The morning air at Jalan Berseh is still cool, but the heat radiating from the charcoal fire is immediate. I stand a few steps back from the counter of Sungei Road Laksa. I watch the man tending to the broth. He does not stop moving. His right hand scoops the thin, pale orange liquid. His left hand holds a small porcelain bowl. He pours the hot broth over the thick rice noodles, drains it, and pours it again. It is a rhythm born of pure repetition.

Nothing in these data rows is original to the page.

(** One parent is split: the step of the invariant. *)
Lemma split_inv_step st i base r0 object_id footprint id :
  split_inv rs st -> rs !! i = Some r0 -> sp_regions st !! i = Some base ->
  sr_object_id base = object_id ->
  modifier_base_region_id id = Some (sr_region_id base) ->
  (object_id, id, sr_variant_chain base) ∉ sp_identities st ->
  let base' := match sr_infill_areas base with
               | [] => with_infill_areas base (sr_polygons base) | _ => base end in
  let sub := split_child boolean_op_tree_64 base' footprint (intersection (sr_polygons base) footprint) id in
  split_inv rs {| sp_regions := <[i := split_parent boolean_op_tree_64 base' footprint]> (sp_regions st);
                  sp_minted := sp_minted st ++ [sub];
                  sp_identities := sp_identities st ++ [(object_id, id, sr_variant_chain sub)] |}.
Proof using laws Hnd Hids.
  intros [Hk Hn Hl Hr Hc Hcov Hpa Hca] Hr0 Hbase Hobj Hid Hnot base' sub.
  assert (Hsame : sr_object_id base' = sr_object_id base /\ sr_region_id base' = sr_region_id base /\
                  sr_variant_chain base' = sr_variant_chain base /\ sr_polygons base' = sr_polygons base)
    by (unfold base'; by destruct (sr_infill_areas base)).
  destruct Hsame as (Ho & Hri & Hvc & Hpo). clearbody base'.
  set (parent := split_parent boolean_op_tree_64 base' footprint).
  assert (Hpk : slice_key parent = slice_key base) by (unfold parent, slice_key; simpl; congruence).
  assert (Hbk : slice_key base = slice_key r0) by (by eapply Hr).
  assert (Hsub : child_of sub r0).
  { unfold child_of, sub. simpl. injection Hbk as H1 H2 H3. rewrite Ho, Hvc, Hid. auto with congruence. }
  assert (Hil : (i < length (sp_regions st))%nat) by (by eapply lookup_lt_Some).
  assert (Hother : forall j r' , rs !! j = Some r' -> child_of sub r' -> j = i /\ r' = r0).
  { intros j r' Hj Hch. assert (j = i) as -> by (eapply rs_key_unique; [done | done | by eapply child_of_key]).
    split; [done | congruence]. }
  assert (Hpp : forall p, covers (sr_polygons parent) p <->
            covers (sr_polygons base) p /\ ~ covers footprint p).
  { intros p. unfold parent. simpl. rewrite Hpo. apply (covers_difference laws). }
  assert (Hsp : forall p, covers (sr_polygons sub) p <->
            covers (sr_polygons base) p /\ covers footprint p) by (intros p; apply (covers_intersection laws)).
  split; cbn [sp_identities sp_minted sp_regions].
  - rewrite Hk, !fmap_app, <- (assoc_L (++)). simpl. do 3 f_equal. unfold slice_key, sub. simpl.
    by rewrite Ho, Hobj.
  - apply NoDup_app. split; [done |]. split; [|repeat constructor; set_solver].
    intros x Hx ->%list_elem_of_singleton. apply Hnot. revert Hx. unfold sub. simpl. by rewrite Hvc.
  - by rewrite length_insert.
  - intros j r1 r Hj Hjr. destruct (decide (i = j)) as [<- | Hne].
    + rewrite list_lookup_insert_eq in Hjr by done. injection Hjr as <-. congruence.
    + rewrite list_lookup_insert_ne in Hjr by done. by eapply Hr.
  - intros m [Hm | ->%list_elem_of_singleton]%elem_of_app; [by apply Hc |].
    exists r0. split; [by eapply list_elem_of_lookup_2 | done].
  - intros j r1 r p Hj Hjr. destruct (decide (i = j)) as [<- | Hne].
    + rewrite list_lookup_insert_eq in Hjr by done. injection Hjr as <-.
      assert (r1 = r0) as -> by congruence. rewrite (Hcov i r0 base p Hr0 Hbase), Hpp.
      setoid_rewrite elem_of_app. setoid_rewrite list_elem_of_singleton. split.
      * intros [Hb | (m & Hm & Hch & Hmp)]; [|right; exists m; auto].
        destruct (covers_decided laws footprint p); [right; exists sub; rewrite Hsp; auto | auto].
      * intros [[Hb _] | (m & [Hm | ->] & Hch & Hmp)]; [auto | right; eauto | left].
        apply Hsp in Hmp. tauto.
    + rewrite list_lookup_insert_ne in Hjr by done. rewrite (Hcov j r1 r p Hj Hjr).
      setoid_rewrite elem_of_app. setoid_rewrite list_elem_of_singleton.
      split; (intros [Hb | (m & Hm & Hch & Hmp)]; [by left | right]).
      * exists m. auto.
      * destruct Hm as [Hm | ->]; [eauto |]. destruct (Hother j r1 Hj Hch) as [-> _]. done.
  - intros j r1 r m Hj Hjr Hm Hch p Hp. destruct (decide (i = j)) as [<- | Hne].
    + rewrite list_lookup_insert_eq in Hjr by done. injection Hjr as <-.
      apply Hpp in Hp as [Hb Hf]. apply elem_of_app in Hm as [Hm | ->%list_elem_of_singleton].
      * by apply (Hpa i r1 base m Hj Hbase Hm Hch).
      * rewrite Hsp. tauto.
    + rewrite list_lookup_insert_ne in Hjr by done.
      apply elem_of_app in Hm as [Hm | ->%list_elem_of_singleton].
      * by apply (Hpa j r1 r m Hj Hjr Hm Hch).
      * destruct (Hother j r1 Hj Hch) as [-> _]. done.
  - assert (Hnew : forall j m, sp_minted st !! j = Some m -> child_of m r0 ->
              disjoint_areas (sr_polygons sub) (sr_polygons m)).
    { intros j m Hj Hm p Hp%Hsp. apply (Hpa i r0 base m Hr0 Hbase); [|done | tauto].
      by eapply list_elem_of_lookup_2. }
    intros a j k r1 m n Ha Hjk Hj Hk' Hm Hn'.
    apply lookup_app_Some in Hj as [Hj | [Hjl Hj]]; apply lookup_app_Some in Hk' as [Hk' | [Hkl Hk']].
    + by apply (Hca a j k r1).
    + apply list_lookup_singleton_Some in Hk' as [Hk0 <-]. destruct (Hother a r1 Ha Hn') as [-> ->].
      intros p Hp Hs. by apply (Hnew j m Hj Hm p Hs).
    + apply list_lookup_singleton_Some in Hj as [Hj0 <-]. destruct (Hother a r1 Ha Hm) as [-> ->].
      by apply (Hnew k n).
    + apply list_lookup_singleton_Some in Hj as [Hj0 _]. apply list_lookup_singleton_Some in Hk' as [Hk0 _].
      lia.
Qed.

(** A parent of the object is at this position of the original list. *)
Definition parent_at (object_id : string) (i : nat) : Prop :=
  exists r0, rs !! i = Some r0 /\ sr_object_id r0 = object_id.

I raise my camera. I set the shutter speed to 1/200th of a second. I want to freeze the exact moment the broth leaves the ladle, capturing the heavy droplets before they sink back into the pot. Through the lens, I focus entirely on his hands. They are worn, dusted with humidity and heat, moving with an inherited muscle memory. The light from the glowing charcoal casts a warm, flickering shadow against the tiled wall.
The man cooking is not the one who invented this bowl. The original maker has passed on. Yet, the food remains exactly the same. We often think of recipes as written words on a piece of paper, hidden away in a kitchen drawer. But a true street food recipe does not exist on paper. It exists entirely in the body. It is passed down through the angle of a wrist, the pinch of sambal, the precise judgment of a charcoal flame.
I lower the camera and step forward to order a bowl. The gravy is light, fragrant with dried shrimp and coconut milk. The cockles are barely cooked, just warmed by the residual heat of the broth. I eat quietly at a small metal table near the back of the coffee shop. As I watch the morning crowd gather, I realize that cooking a heritage dish is a quiet form of resurrection. Every time the fire is lit and the broth is stirred, the person who first created it is brought back. They are present in the scent of the steam and the taste of the soup.
The queue grows longer behind me. The scooping continues. The fire glows bright orange under the battered aluminum pot. The light shifts slowly across the floor as the morning wears on. Some things refuse to be forgotten. They simply change hands, resting quietly in the care of those who stay behind to stir the pot.